TW: Initially, we also had the dilemma of where to recruit the young musicians. Back then, the situation of contemporary music in Poland was completely different from what it is now. No one wanted it in higher education, no one practised it, there were just a few individual people interested in it. There were a few soloists, the Silesian Quartet, a few other ensembles, but generally that kind of music did not function in the community, or more broadly, in contemporary culture. Warsaw Autumn was an island: we already had mobile phones, but the whole country, with some exceptions, was still using crank phones, that was the problem. We wanted to organise workshops, develop education so that this music became more widely practised and understood in Poland, but how do you do that when no-one is interested? We had to convince people of something they weren’t convinced of. So we based the project on Kwartludium, those four young musicians who were interested in this kind of activity of their own accord. They did the recon and invited others on our behalf. But it was a bit by chance. When someone already had a summer job arranged, so that they could make a bit of money (after all, these were freshly graduated musicians, some had families), they no longer had time to carve out a whole week for a fairly modest fee...
The situation changed thanks to our Cracow colleagues from the Warsaw Autumn committee, namely the late Krzysztof Droba, as well as Magda Długosz, and Krzysztof Szwajgier. Because there was always a ferment in Cracow, the Cracow Academy of Music was—also in their own perception— modernist, contemporary, while the Warsaw one was considered conservative. Cracow had the Muzyka Centrum ensemble, Penderecki, Schaeffer, many people of eminently contemporary music. In Łódź or Wrocław at that time, there was hardly any contemporary music, although of course composition was taught. Cracow was different. Conductor Przemyslaw Fiugajski even tried to set up a contemporary music ensemble there (which ultimately proved to ephemeral) and found a few interested people. It was to them that Szwajgier, Droba, and Długosz offered to participate in our project. It took some negotiating with the authorities of the Cracow Academy, but we got their consent and the workshop could take place in Cracow.
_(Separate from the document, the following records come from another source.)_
(** The samples of one upsampled waveform that [return_shifts] compares
    with the shifted templates. *)
Definition matching_window (window : Z) (col : list float) : list float :=
  py_slice (Z.of_nat (length col / 2)%nat - window)%Z
           (Z.of_nat (length col / 2)%nat + window)%Z col.

(** ** Chunks of a recording

    [load_waveforms_parallel] and the preprocessing [run] (stream.py) cut
    a recording of [fp_len] values on [n_channels] channels into chunks of
    [sampling_rate * n_sec_chunk] samples with the same lines of code.
    [fp_len / n_channels] is Python 3's true division; the numbers of
    [np.arange] are exact rationals here.  [None] stands for an exception
    of the arithmetic: a division by zero for [n_channels = 0] or a zero
    chunk length, an [IndexError] at [indexes[-1]] for an empty
    recording. *)

Definition Q_of_nat (n : nat) : Q := inject_Z (Z.of_nat n).

Definition Q_ceiling (q : Q) : Z := (- ((- Qnum q) / Zpos (Qden q)))%Z.

(** [np.int64] of a float: truncation towards zero. *)
Definition Q_trunc (q : Q) : Z := Z.quot (Qnum q) (Zpos (Qden q)).

(** [np.arange(0, stop, step)] *)
Definition np_arange (stop step : Q) : list Q :=
  map (λ k, (Q_of_nat k * step)%Q)
      (seq 0 (Z.to_nat (Q_ceiling (stop / step)%Q))).

Definition buffer_size : nat := 200.

(** A row of [idx_list]: start and end of the chunk in samples, the buffer
    size, and the length of the chunk plus the buffer. *)
Record chunk : Type := mk_chunk {
  idx_start : Z;
  idx_stop : Z;
  idx_local : Z;
  idx_length : Z
}.

Definition chunk_index_list (fp_len n_channels sampling_rate n_sec_chunk
                             : nat) : option (list chunk) :=
  if decide (n_channels = 0%nat) then None
  else
    let n_samples := (Q_of_nat fp_len / Q_of_nat n_channels)%Q in
    let step := (sampling_rate * n_sec_chunk)%nat in
    if decide (step = 0%nat) then None
    else
      let indexes := np_arange n_samples (Q_of_nat step) in
      last_index ← list.last indexes;
      let indexes :=
        if Qeq_bool last_index n_samples then indexes
        else indexes ++ [n_samples] in
      let idx_list :=
        map (λ p : Q * Q,
               mk_chunk (Q_trunc p.1) (Q_trunc p.2)
                        (Q_trunc (Q_of_nat buffer_size))
                        (Q_trunc (p.2 - p.1 + Q_of_nat buffer_size)%Q))
            (zip indexes (drop 1 indexes)) in
      if decide (idx_list = []) then None else Some idx_list.

(** ** Vocabulary of the statements: chunks *)

(** Chunk [k] of a recording of [n_samples] samples cut every [step]
    samples. *)
Definition chunk_at (step n_samples k : nat) : chunk :=
  let start := (k * step)%nat in
  let stop := Nat.min ((k + 1) * step) n_samples in
  mk_chunk (Z.of_nat start) (Z.of_nat stop) (Z.of_nat buffer_size)
           (Z.of_nat (stop - start + buffer_size)).

(** The number of chunks: [fp_len / (n_channels * step)], rounded up. *)
Definition chunk_count (fp_len n_channels step : nat) : nat :=
  ((fp_len + n_channels * step - 1) / (n_channels * step))%nat.

(** ** Loading waveforms: [load_waveforms_] and [load_waveforms_parallel]

    The recording file is the list of its float32 values, sample after
    sample, the channels of one sample next to each other.  [np.fromfile]
    reads from the position [seek] left; a negative position makes the
    file object raise, which is a [CollaboratorError] here.  Spike times
    are sample numbers. *)

(** [np.fromfile(fin, dtype='float32', count=count)] from the value at
    position [pos]: at most [count] values, all that is left for a
    negative [count]. *)
Definition read_values (file : list float) (pos : nat) (count : Z)
  : list float :=
  if (count <? 0)%Z then drop pos file
  else take (Z.to_nat count) (drop pos file).

(** [a.reshape(-1, n)] *)
Definition reshape_rows (n : nat) (a : list float)
  : result (list (list float)) :=
  if decide (n = 0%nat) then Raise ValueError
  else if decide ((length a mod n)%nat = 0%nat)
       then Ok (map (λ r, take n (drop (r * n) a))
                    (seq 0 (length a / n)%nat))
       else Raise ValueError.

(** [a[i]] for an integer that may be negative. *)
Definition np_get {A : Type} (a : list A) (i : Z) : result A :=
  let n := Z.of_nat (length a) in
  if ((i <? - n) || (n <=? i))%Z then Raise IndexError
  else of_option IndexError
         (a !! Z.to_nat (if (i <? 0)%Z then (i + n)%Z else i)).

(** [astype('int32')] of an integer. *)
Definition wrap_int32 (z : Z) : Z :=
  ((z + 2147483648) mod 4294967296 - 2147483648)%Z.

Definition load_waveforms_ (idx_list : chunk)
    (spike_train : list (nat * nat))
    (spike_size n_channels buffer_size : nat) (file : list float)
  : result (list (list (list float))) :=
  let data_start := idx_start idx_list in
  let data_end := idx_stop idx_list in
  let offset := idx_local idx_list in
  let expected :=
    ((data_end - data_start + Z.of_nat buffer_size * 2)
     * Z.of_nat n_channels)%Z in
  recordings_1D ←
    (if decide (data_start = 0%Z) then
       Ok (replicate (buffer_size * n_channels) f0 ++
           read_values file 0
             ((data_end + Z.of_nat buffer_size) * Z.of_nat n_channels)%Z)
     else
       let pos := ((data_start - Z.of_nat buffer_size)
                   * Z.of_nat n_channels)%Z in
       if (pos <? 0)%Z then Raise CollaboratorError
       else Ok (read_values file (Z.to_nat pos) expected));
  let recordings_1D :=
    if decide (Z.of_nat (length recordings_1D) ≠ expected)
    then recordings_1D ++ replicate (buffer_size * n_channels) f0
    else recordings_1D in
  recording ← reshape_rows n_channels recordings_1D;
  let spikes :=
    filter (λ s : nat * nat, (data_start ≤ Z.of_nat s.1 < data_end)%Z)
           spike_train in
  mapR (λ s : nat * nat,
          mapR (λ d, np_get recording
                            (wrap_int32 (Z.of_nat s.1 - data_start)
                             + offset + d)%Z)
               (seqZ (- Z.of_nat spike_size)
                     (2 * Z.of_nat spike_size + 1)))
       spikes.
The Academy lent their hall and even paid the soloists’ fees. The members of the orchestra were students and participated in the workshop as part of their curriculum. This was the leaven from which the principle of cooperation with academies was born. We did two more workshops in Cracow, and thanks to the efforts of Marta Szoka and Artur Zagajewski from the Warsaw Autumn programme committee, a similar collaboration was established with the Music Academy in Łódź. The situation had already changed dramatically; we were even organising entry exams and recruiting people to take part in workshops that were to culminate with a Warsaw Autumn concert.
When we wanted to perform Salvatore Sciarrino’s opera Luci mie traditrici in 2015, we invited musicians who had taken part in the EWCM workshops, and they liked it so much that they decided to continue the project on their own. They called themselves the Music Cooperative. This is the point I just wanted to make: the EWCM workshops are bearing their fruit and that’s great.
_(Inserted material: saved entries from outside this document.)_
(** * Zoom recording pipeline: a shallow embedding and its properties

    The development follows the Python sources:
    - [src/utils/retry.py]              -> module [Retry]
    - [src/models/recording.py]         -> [ProcessingStatus],
                                           [ZoomWebhookPayload]
    - [src/database.py]                 -> [DBClient], [DBRecording], [World]
    - [src/services/client_service.py]  -> [identify_client] and its helpers,
                                           [update_client_summary]
    - [src/services/summary_service.py] -> [SummaryService_identify_client]
    - [src/webhook/zoom_handler.py]     -> [handle_recording_completed]
    - [src/workers/processing_worker.py]-> [process_recording],
                                           [retry_failed_recordings]
    - [src/api/meetings.py]             -> [retry_meeting]

    Conventions of the model:
    - a Python [str] is the list of its Unicode code points, so that [len],
      slicing, [strip] and [re] see characters the way Python does;
    - asynchronous code is run sequentially, one [await] after the other,
      in a state-and-exception monad [M] over the persistent store;
    - an assignment to a loaded row followed by [session.commit()] is one
      update of the table: commits do not fail, and every attribute the
      sources assign is committed before the next call that can raise;
    - the collaborators (Zoom, YouTube, Whisper, GPT, Notion, Sheets,
      Calendar, Slack, the file system, the clock) are a record [Env] of
      the answers they give during one run: a value or a raised exception,
      as seen after the callee's own retry wrapper;
    - the trace [log] records, in order, each start of the pipeline, the
      status a recording's row holds after each write to it, each call of
      a collaborator and the variables of the text-generation requests of
      the resolver and the aggregator;
    - Python's own library functions ([str.lower], [json], [strftime]) are
      an interface [PyLib]; module [ExampleLib] is an instance the
      concrete examples run on. *)

From Stdlib Require Import List ZArith NArith QArith Qminmax Qpower Lqa.
From Stdlib Require Import Bool String Ascii Lia Sorted Permutation.
Import ListNotations.
Close Scope Q_scope.

Set Implicit Arguments.

(* ===================================================================== *)
(** * Part I: definitions                                                 *)
(* ===================================================================== *)

(** ** Python strings *)

Module PyStr.

Definition str := list N.

(** Decoder for the UTF-8 bytes of a Rocq string literal; it is only
    used to write Python string constants legibly. *)
Fixpoint utf8_decode (bs : list N) : str :=
  match bs with
  | [] => []
  | b0 :: r0 =>
      if (b0 <? 128)%N then b0 :: utf8_decode r0
      else
        match r0 with
        | [] => []
        | b1 :: r1 =>
            if (b0 <? 224)%N
            then ((b0 - 192) * 64 + (b1 - 128))%N :: utf8_decode r1
            else
              match r1 with
              | [] => []
              | b2 :: r2 =>
                  if (b0 <? 240)%N
                  then ((b0 - 224) * 4096 + (b1 - 128) * 64 + (b2 - 128))%N
                         :: utf8_decode r2
                  else
                    match r2 with
                    | [] => []
                    | b3 :: r3 =>
                        ((b0 - 240) * 262144 + (b1 - 128) * 4096
                         + (b2 - 128) * 64 + (b3 - 128))%N
                          :: utf8_decode r3
                    end
              end
        end
  end.

Definition py (s : string) : str :=
  utf8_decode (List.map N_of_ascii (list_ascii_of_string s)).

(** [a == b] on strings. *)
Fixpoint eqb (a b : str) : bool :=
  match a, b with
  | [], [] => true
  | x :: a', y :: b' => (x =? y)%N && eqb a' b'
  | _, _ => false
  end.

(** Truthiness of a string: [if s:]. *)
Definition truthy (s : str) : bool :=
  match s with [] => false | _ :: _ => true end.

(** [s[:n]]. *)
Definition slice_to (n : nat) (s : str) : str := firstn n s.

Fixpoint startswith (s p : str) : bool :=
  match p, s with
  | [], _ => true
  | x :: p', y :: s' => (x =? y)%N && startswith s' p'
  | _ :: _, [] => false
  end.

(** [p in s] (substring test). *)
Fixpoint contains (s p : str) : bool :=
  startswith s p
  || match s with
     | [] => false
     | _ :: s' => contains s' p
     end.

(** [c.isspace()] for one code point. *)
Definition isspace (c : N) : bool :=
  ((9 <=? c) && (c <=? 13) || (28 <=? c) && (c <=? 32)
   || (c =? 133) || (c =? 160) || (c =? 5760)
   || (8192 <=? c) && (c <=? 8202)
   || (c =? 8232) || (c =? 8233) || (c =? 8239) || (c =? 8287)
   || (c =? 12288))%N.

Fixpoint lstrip (s : str) : str :=
  match s with
  | [] => []
  | c :: r => if isspace c then lstrip r else s
  end.

Definition rstrip (s : str) : str := rev (lstrip (rev s)).

(** [s.strip()]. *)
Definition strip (s : str) : str := rstrip (lstrip s).

Definition newline : N := 10.

(** The lazy group of [re.search(open + "(.+?)" + close, s)] once the
    opening glyph has been consumed: [acc] holds the characters taken so
    far (at least one), [.] refuses a newline. *)
Fixpoint lazy_until (close : N) (acc rest : str) : option str :=
  match rest with
  | [] => None
  | c :: rest' =>
      if (c =? close)%N then Some acc
      else if (c =? newline)%N then None
      else lazy_until close (acc ++ [c]) rest'
  end.

Definition group_after (close : N) (rest : str) : option str :=
  match rest with
  | [] => None
  | c :: rest' =>
      if (c =? newline)%N then None else lazy_until close [c] rest'
  end.

(** [re.search] scans start positions from the left; the result is
    [match.group(1)] of the first position that matches. *)
Fixpoint re_search_enclosed (open close : N) (s : str) : option str :=
  match s with
  | [] => None
  | c :: rest =>
      if (c =? open)%N then
        match group_after close rest with
        | Some g => Some g
        | None => re_search_enclosed open close rest
        end
      else re_search_enclosed open close rest
  end.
KN: What other impressions during this collaboration do you remember most vividly that made it fascinating for you?
OW: I was most impressed with our Ukrainian project. It was a really ambitious programme with works by Mathias Spahlinger, John Cage, and Lubava Sidorenko. We were supposed to hold a concert in Lviv. When we reached the border—it was some time between midnight and 2 am—it turned out that the musicians could cross but we had to leave the instruments; apparently it was a customs issues. I tried to solve the problem. Meanwhile, Rüdiger Bohn and the musicians went to the Lviv Philharmonic to borrow instruments there, but these proved unsuitable for the programme we were supposed to perform. In the end, our instruments arrived at the Philharmonic a few minutes before the concert. Everyone who participated in that project remembers it to this day, because they were united by a very stressful experience, which they overcame against the odds. One of the young instrumentalists told me that the feeling of tiredness, exhaustion, and stress was conducive that evening to playing Cage’s piece, which was very calm and slow; the performers were able to immerse themselves in it and just relax.
KN: How did it happen that customs changed their minds about the instruments?
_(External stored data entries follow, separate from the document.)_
Lemma get_access_token_dated (w : World) (d : gmap string pyval)
    (saved_at : datetime) :
  fst (TokenStorage.load_tokens L w) = Return (PDict d) ->
  truthy (PDict d) = true ->
  match default (PStr (isoformat L (clock L (clock_reads w)))) (d !! "saved_at")
  with
  | PStr s => fromisoformat L s
  | _ => Raise (TypeError "fromisoformat: argument must be str")
  end = Return saved_at ->
  OAuth2Handler.get_access_token L w
  = if hour_us <? timestamp (clock L (S (clock_reads w))) - timestamp saved_at
    then
      match d !! "refresh_token" with
      | Some rt =>
          match OAuth2Handler.refresh_token L rt (after_two_reads w) with
          | (Return (PDict d'), w') =>
              (Return (OAuth2Handler.dict_get d' "access_token"), w')
          | (Return _, w') =>
              (Raise (AttributeError "object has no attribute get"), w')
          | (Raise e, w') =>
              if is_Exception e then (Return PNone, w') else (Raise e, w')
          end
      | None => (Return PNone, after_two_reads w)
      end
    else (Return (OAuth2Handler.dict_get d "access_token"), after_two_reads w).
Proof.
  intros Hload Htruthy Hsaved. apply load_tokens_eq in Hload.
  unfold OAuth2Handler.get_access_token, bindM at 1. rewrite Hload.
  rewrite Htruthy. cbn [negb].
  unfold bindM at 1. unfold TokenStorage.now at 1. cbn [clock_reads].
  unfold bindM at 1. cbn [token_file fernet_key clock_reads refresh_requests].
  unfold lift, raise.
  destruct (default _ _) as [| | |s| |]; try discriminate Hsaved.
  rewrite Hsaved.
  unfold bindM at 1. unfold TokenStorage.now at 1. cbn [clock_reads].
  rewrite timedelta_gtb_one_hour.
  cbn [token_file fernet_key clock_reads refresh_requests].
  fold (after_two_reads w).
  destruct (hour_us <? _); [|reflexivity].
  destruct (d !! "refresh_token") as [rt|]; [|reflexivity].
  unfold bindM, try_except_Exception, ret.
  destruct (OAuth2Handler.refresh_token L rt (after_two_reads w)) as [[t|e] w'].
  - destruct t; reflexivity.
  - destruct (is_Exception e); reflexivity.
Qed.

Lemma get_access_token_falsy (w : World) (v : pyval) :
  fst (TokenStorage.load_tokens L w) = Return v ->
  truthy v = false ->
  OAuth2Handler.get_access_token L w = (Return PNone, w).
Proof.
  intros Hload Hfalsy. apply load_tokens_eq in Hload.
  unfold OAuth2Handler.get_access_token, bindM at 1.
  rewrite Hload, Hfalsy. reflexivity.
Qed.

End GetAccessToken.


(** C1, amended.  A stored record whose age, at the reading of the clock
    that is compared, is at most one hour is answered from the cache: the
    stored access token comes back and no refresh request is sent.  A
    record older than one hour that holds a refresh token sends exactly
    one refresh request with it; one that holds none gives no token and
    sends nothing.  At exactly one hour the cache answers. *)
Theorem get_access_token_one_hour_threshold
    (L : Lib) (w : World) (d : gmap string pyval) (s : string)
    (saved_at : datetime) :
  fst (TokenStorage.load_tokens L w) = Return (PDict d) ->
  d !! "saved_at" = Some (PStr s) ->
  fromisoformat L s = Return saved_at ->
  let age := timestamp (clock L (S (clock_reads w))) - timestamp saved_at in
  (age <= hour_us ->
     exists w',
       OAuth2Handler.get_access_token L w
         = (Return (OAuth2Handler.dict_get d "access_token"), w')
       /\ refresh_requests w' = refresh_requests w)
  /\ (hour_us < age ->
      forall rt, d !! "refresh_token" = Some rt ->
      exists r w',
        OAuth2Handler.get_access_token L w = (r, w')
        /\ refresh_requests w' = (refresh_requests w ++ [rt])%list)
  /\ (hour_us < age -> d !! "refresh_token" = None ->
      exists w',
        OAuth2Handler.get_access_token L w = (Return PNone, w')
        /\ refresh_requests w' = refresh_requests w).
Proof.
  intros Hload Hkey Hiso age.
  pose proof (get_access_token_dated L w d saved_at Hload
                (truthy_dict_with_key _ _ _ Hkey)) as Heq.
  rewrite Hkey in Heq. cbn [default from_option Datatypes.id] in Heq.
  specialize (Heq Hiso). fold age in Heq.
  split; [|split].
  - intros Hage. destruct (Z.ltb_spec hour_us age); [lia|].
    eexists. split; [exact Heq | reflexivity].
  - intros Hage rt Hrt. destruct (Z.ltb_spec hour_us age); [|lia].
    rewrite Hrt in Heq.
    pose proof (refresh_token_requests L rt (after_two_reads w)) as Hreq.
    destruct (OAuth2Handler.refresh_token L rt (after_two_reads w))
      as [[t|e] w'].
    + destruct t; eexists _, _; (split; [exact Heq | exact Hreq]).
    + destruct (is_Exception e); eexists _, _;
        (split; [exact Heq | exact Hreq]).
  - intros Hage Hrt. destruct (Z.ltb_spec hour_us age); [|lia].
    rewrite Hrt in Heq. eexists. split; [exact Heq | reflexivity].
Qed.

(** The clock reads 10:59 and then 11:00:00.000001: the record saved at
    10:00:00 is one microsecond over the hour, and is refreshed. *)
Lemma get_access_token_one_hour_threshold_witness :
  let L := Standin.lib [Standin.at_ 10 59 0 0; Standin.at_ 11 0 0 1]
             Standin.endpoint in
  exists r w',
    OAuth2Handler.get_access_token L Standin.sample_world = (r, w')
    /\ refresh_requests w' = [PStr "R1"].
Proof.
  intros L.
  destruct (get_access_token_one_hour_threshold L Standin.sample_world
              Standin.sample_record "2024-01-31T10:00:00"
              (Standin.at_ 10 0 0 0))
    as (_ & Hold & _).
  - vm_compute; reflexivity.
  - vm_compute; reflexivity.
  - vm_compute; reflexivity.
  - apply (Hold ltac:(vm_compute; reflexivity) (PStr "R1")).
    vm_compute; reflexivity.
Defined.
OW: I had a lady who was helping me to communicate. Together, we first went to some border and economics office, where we quickly got the impression that there was no possibility of getting our instruments back. Then it occurred to me to call the German consulate and tell them about the issue. Suddenly, everything turned out fine and everything became possible.
KN: And which of the musical and organisational experiences in the EWCM history do you recall as the most rewarding?
OW: Every project is a challenge, but of course, I recall most vividly the pandemic of two and three years ago. Back then, each country had its own regulations we had to adhere to.
The fact that we managed to continue to hold workshops every year further strengthened this wonderful relationship, full of mutual trust. I remember one of those concerts in 2020, held without audience, and only streamed. It was a very strange situation for those young musicians: to sit on the stage in front of a completely empty auditorium. There was no applause or audience reaction, but the musicians had to play and it was broadcast internationally. We had, I think, about 2,000 or 2,500 people following the broadcast, more than at any “normal” concert. One of our visions is to establish a people-to-people exchange, a cultural exchange between two societies and two countries. That concert showed us we had achieved it, because it was only with a trusted cooperation that you could organise such a project in the coronavirus era.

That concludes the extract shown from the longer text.